As far as revisiting comedians go. Not a lot of pre-90’s comedians’ humour really resonates with the expectations of today’s audience. Of course, there are exceptions. However, I have noticed a lot when I am disgusted that someone hasn’t seen an 80s comedy staple like ‘Coming To America’ or ‘Naked Gun’ and force them to watch it with me, more often than not I am the only one laughing. They cannot connect with the slapstick or ridiculousness, they find it cheesy and most of all they find it completely strange that my nostalgia has kicked into gear and I am in stitches.
One person from this era that is a massive exception is the crude, rude and ultimate dude Richard Pryor. His unrestricted humour and sensibility is a timeless classic. And whilst I am a big fan of a lot of his work, one film that I would suggest you shouldn’t watch is Bustin’ Loose. Pryor in this film sort of weirdly tries to attract the family audience. Essentially, ‘Passion Of The Christ’ is the only film to ever get family America’s butts on theatre seats with an R rating, so I am not too sure what ol’ mate Richard was thinking was going to happen with this one. The plot especially is one that does not age well at all. Considering it revolves around a bus full of special needs students escorted by an ex-con and a parole officer on a road trip through America, you can see how some of the jokes would make the ever offended populous of 2017 cringe and try to resist the urge to start a takedown hashtag on Twitter.
As is the vein of this column though, the soundtrack is sublime.
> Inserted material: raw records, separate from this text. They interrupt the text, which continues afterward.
(** * elfo: reading and writing ELF headers

    A shallow embedding of [elfo/_util.py] and [elfo/__init__.py].
    Python integers are [Z], byte strings are [list byte], raised
    exceptions are the [Err] branch of [result], and a raw file object is
    the list of bytes that remain to be read. *)

From Stdlib Require Import ZArith List String Ascii Bool Lia.
From Stdlib Require Import Strings.Byte Strings.HexString Strings.BinaryString.
From Stdlib Require Import Numbers.DecimalString.
Import ListNotations.
Local Open Scope string_scope.
Local Open Scope list_scope.
Local Open Scope Z_scope.

Notation "a +s+ b" := (String.append a b) (at level 60, right associativity).

(* ===================================================================== *)
(** ** Exceptions *)
(* ===================================================================== *)

Inductive exn : Type :=
| NotAnELF                       (* elfo.NotAnELF *)
| ELFException (msg : string)    (* elfo.ELFException *)
| ValueError (msg : string)
| TypeError (msg : string)
| AttributeError (msg : string)
| AssertionError
| StructError.                   (* struct.error *)

Inductive result (A : Type) : Type :=
| Ok (a : A)
| Err (e : exn).
Arguments Ok {A} a.
Arguments Err {A} e.

Definition bind {A B : Type} (m : result A) (k : A -> result B) : result B :=
  match m with
  | Ok a => k a
  | Err e => Err e
  end.

Notation "x <- m ;; k" := (bind m (fun x => k))
  (at level 61, m at next level, right associativity).
Notation "' p <- m ;; k" := (bind m (fun x => match x with p => k end))
  (at level 61, p pattern, m at next level, right associativity).
Definition detailsUrl (movieId : string) : string :=
  BASE_URL ++ "/movie/" ++ movieId ++ "?api_key=" ++ keyText
  ++ "&language=en-US".

Definition dummyWarning : Event :=
  ConsoleWarn "Using dummy data - Please set your TMDB API key in services/api.js".

Definition fetchPopularMovies (page : option N) : list Event * Promise JsVal :=
  async
    (tryCatch
       (if keyIsPlaceholder then
          emit dummyWarning ;;;
          ret (moviesVal DUMMY_MOVIES)
        else
          response <- fetch net (popularUrl page) authorization ;;
          if negb (fst response) then
            throw (Error "Failed to fetch popular movies")
          else
            data <- lift (json (snd response)) ;;
            lift (getProp data "results"))
       (fun error =>
          emit (ConsoleError "Error fetching popular movies:" error) ;;;
          ret (moviesVal DUMMY_MOVIES))).

(** [DUMMY_MOVIES.filter(movie =>
      movie.title.toLowerCase().includes(query.toLowerCase()))]. *)
Definition filterDummy (query : JsVal) : Completion (list Movie) :=
  filterE
    (fun movie =>
       match stringMethod toLowerCase query with
       | Normal q => Normal (includes (toLowerCase (title movie)) q)
       | Throw e => Throw e
       end)
    DUMMY_MOVIES.

(** What that filter keeps when [query] is the string [q]. *)
Definition matching (q : string) : list Movie :=
  filter (fun movie => includes (toLowerCase (title movie)) (toLowerCase q))
    DUMMY_MOVIES.

Definition searchMovies (query : JsVal) (page : option N)
  : list Event * Promise JsVal :=
  async
    (tryCatch
       (trimmed <- lift (stringMethod trim query) ;;
        if negb (truthy trimmed) then
          ret (VArr [])
        else if keyIsPlaceholder then
          emit dummyWarning ;;;
          found <- lift (filterDummy query) ;;
          ret (moviesVal found)
        else
          response <- fetch net (searchUrl query page) authorization ;;
          if negb (fst response) then
            throw (Error "Failed to search movies")
          else
            data <- lift (json (snd response)) ;;
            lift (getProp data "results"))
       (fun error =>
          emit (ConsoleError "Error searching movies:" error) ;;;
          found <- lift (filterDummy query) ;;
          ret (moviesVal found))).

(** [m.id === parseInt(movieId)]: never true of NaN. *)
Definition idIs (movieId : string) (m : Movie) : bool :=
  match parseInt movieId with
  | Some k => Z.eqb (id m) k
  | None => false
  end.

(** [DUMMY_MOVIES.find(m => m.id === parseInt(movieId)) || DUMMY_MOVIES[0]]:
    every record is an object, hence truthy. *)
Definition dummyDetails (movieId : string) : JsVal :=
  match find (idIs movieId) DUMMY_MOVIES with
  | Some movie => movieVal movie
  | None =>
      match nth_error DUMMY_MOVIES 0 with
      | Some first => movieVal first
      | None => VUndefined
      end
  end.

(** [fetchMovieDetails(movieId)], on the string the route gives. *)
Definition fetchMovieDetails (movieId : string) : list Event * Promise JsVal :=
  async
    (tryCatch
       (if keyIsPlaceholder then
          emit dummyWarning ;;;
          ret (dummyDetails movieId)
        else
          response <- fetch net (detailsUrl movieId) authorization ;;
          if negb (fst response) then
            throw (Error "Failed to fetch movie details")
          else
            lift (json (snd response)))
       (fun error =>
          emit (ConsoleError "Error fetching movie details:" error) ;;;
          ret (dummyDetails movieId))).

End Client.

Section Formatting.

(** Number::toString on a finite value of magnitude 10^21 or more (an
    exponential notation); the one part of [toFixed] left abstract. *)
Variable exponential : Q -> string.

(** ToBoolean. *)
Definition toBoolean (v : JsVal) : bool :=
  match v with
  | VUndefined | VNull => false
  | VBool b => b
  | VNum NaN => false
  | VNum (Infinity _) => true
  | VNum (Fin q) => negb (Qnum q =? 0)%Z
  | VStr s => truthy s
  | VArr _ | VObj _ => true
  end.

(** The integer [n] for which [n / 10 - x] is as close to zero as
    possible, the larger one of two. *)
Definition nearestTenths (x : Q) : N := Z.to_N (Qfloor (10 * x + (1 # 2))).

(** [Number.prototype.toFixed(1)]. *)
Definition toFixed1 (x : Number) : string :=
  match x with
  | NaN => "NaN"
  | Infinity false => "Infinity"
  | Infinity true => "-Infinity"
  | Fin q =>
      let s := if (Qnum q <? 0)%Z then "-" else "" in
      let x := Qabs q in
      if Qle_bool (10 ^ 21) x then s ++ exponential x
      else
        let n := nearestTenths x in
        s ++ decimal (n / 10) ++ "." ++ decimal (n mod 10)
  end.

(** [formatRating(rating)]: [toFixed] is a method of numbers only. *)
Definition formatRating (rating : JsVal) : Completion string :=
  if negb (toBoolean rating) then Normal "N/A"
  else match rating with
       | VNum x => Normal (toFixed1 x)
       | _ => Throw TypeError
       end.

End Formatting.

End Api.

(** ** [src/pages/Home.jsx]: the state of the list view and its search effect *)

Module Home.
Import Js.

(** A request the view issues to the catalog client, with the time of
    the call. *)
Inductive Call : Type :=
| SearchMovies (time : Z) (query : string)
| FetchPopularMovies (time : Z).

(** A pending [setTimeout(() => handleSearch(), 500)]: [captured] is the
    [searchQuery] of the render whose [handleSearch] the callback closes
    over. *)
Record Timer : Type := {
  timerId : nat;
  deadline : Z;
  captured : string
}.

Record State : Type := {
  movies : JsVal;
  searchQuery : string;
  loading : bool;
  error : option string;
  isSearching : bool;
  (** the timeouts that are pending, oldest first *)
  timers : list Timer;
  nextTimerId : nat;
  (** the cleanup the last run of the search effect returned:
      [() => clearTimeout(timeoutId)], or none *)
  cleanup : option nat;
  (** the requests issued so far, oldest first *)
  calls : list Call
}.

Definition setMovies (data : JsVal) (s : State) : State :=
  {| movies := data; searchQuery := searchQuery s; loading := loading s;
     error := error s; isSearching := isSearching s; timers := timers s;
     nextTimerId := nextTimerId s; cleanup := cleanup s; calls := calls s |}.

Definition setSearchQuery (value : string) (s : State) : State :=
  {| movies := movies s; searchQuery := value; loading := loading s;
     error := error s; isSearching := isSearching s; timers := timers s;
     nextTimerId := nextTimerId s; cleanup := cleanup s; calls := calls s |}.

Definition setLoading (b : bool) (s : State) : State :=
  {| movies := movies s; searchQuery := searchQuery s; loading := b;
     error := error s; isSearching := isSearching s; timers := timers s;
     nextTimerId := nextTimerId s; cleanup := cleanup s; calls := calls s |}.

Definition setError (e : option string) (s : State) : State :=
  {| movies := movies s; searchQuery := searchQuery s; loading := loading s;
     error := e; isSearching := isSearching s; timers := timers s;
     nextTimerId := nextTimerId s; cleanup := cleanup s; calls := calls s |}.

Definition setIsSearching (b : bool) (s : State) : State :=
  {| movies := movies s; searchQuery := searchQuery s; loading := loading s;
     error := error s; isSearching := b; timers := timers s;
     nextTimerId := nextTimerId s; cleanup := cleanup s; calls := calls s |}.

Definition issue (c : Call) (s : State) : State :=
  {| movies := movies s; searchQuery := searchQuery s; loading := loading s;
     error := error s; isSearching := isSearching s; timers := timers s;
     nextTimerId := nextTimerId s; cleanup := cleanup s;
     calls := calls s ++ [c] |}.

(** [setTimeout(callback, delay)] at time [now]; the identifier of the
    new timer becomes the effect's cleanup. *)
Definition setTimeout (now delay : Z) (query : string) (s : State) : State :=
  {| movies := movies s; searchQuery := searchQuery s; loading := loading s;
     error := error s; isSearching := isSearching s;
     timers := timers s ++ [{| timerId := nextTimerId s;
                               deadline := now + delay;
                               captured := query |}];
     nextTimerId := S (nextTimerId s);
     cleanup := Some (nextTimerId s);
     calls := calls s |}.

Definition clearTimeout (i : nat) (s : State) : State :=
  {| movies := movies s; searchQuery := searchQuery s; loading := loading s;
     error := error s; isSearching := isSearching s;
     timers := filter (fun tm => negb (Nat.eqb (timerId tm) i)) (timers s);
     nextTimerId := nextTimerId s; cleanup := cleanup s; calls := calls s |}.

Definition noCleanup (s : State) : State :=
  {| movies := movies s; searchQuery := searchQuery s; loading := loading s;
     error := error s; isSearching := isSearching s; timers := timers s;
     nextTimerId := nextTimerId s; cleanup := None; calls := calls s |}.

(** [loadPopularMovies], up to its [await]. *)
Definition loadPopularMovies (now : Z) (s : State) : State :=
  issue (FetchPopularMovies now) (setError None (setLoading true s)).

(** [loadPopularMovies], from the settling of [fetchPopularMovies()]. *)
Definition popularSettled (r : Promise JsVal) (s : State) : State :=
  setLoading false
    match r with
    | Resolved data => setMovies data s
    | Rejected _ => setError (Some "Failed to load movies. Please try again later.") s
    end.

(** [handleSearch], up to its [await], in a render whose [searchQuery]
    is [query]. *)
Definition handleSearch (now : Z) (query : string) (s : State) : State :=
  issue (SearchMovies now query)
    (setIsSearching true (setError None (setLoading true s))).

(** [handleSearch], from the settling of [searchMovies(searchQuery)]. *)
Definition searchSettled (r : Promise JsVal) (s : State) : State :=
  setLoading false
    match r with
    | Resolved data => setMovies data s
    | Rejected _ => setError (Some "Failed to search movies. Please try again.") s
    end.

(** The body of the effect that depends on [searchQuery]. *)
Definition searchEffect (now : Z) (s : State) : State :=
  if truthy (trim (searchQuery s)) then
    setTimeout now 500 (searchQuery s) s
  else
    let s := noCleanup s in
    if isSearching s then loadPopularMovies now (setIsSearching false s)
    else s.

(** The cleanup of the previous run of the effect, if it returned one. *)
Definition runCleanup (s : State) : State :=
  match cleanup s with
  | Some i => clearTimeout i s
  | None => s
  end.

(** [handleSearchChange]: [setSearchQuery(e.target.value)].  An equal
    value leaves the dependency unchanged and the effect is not run
    again; otherwise the previous cleanup runs, then the effect. *)
Definition handleSearchChange (now : Z) (value : string) (s : State) : State :=
  if String.eqb value (searchQuery s) then s
  else searchEffect now (runCleanup (setSearchQuery value s)).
I don’t think it saves the film. To be perfectly honest I don’t even think it works that well with the film. However, it is undeniably soulful and truly funkified. Roberta Flack, the 60’s and 70’s soul songstress takes the reigns of the soundtrack. You may know her from laying original claim to the song ‘Killing Me Softly’, and if you thought that was an original then I am sorry I destroyed your mid 90’s R&B fantasy’s and I suggest you don’t fact check the rest of your favourite jams from this era.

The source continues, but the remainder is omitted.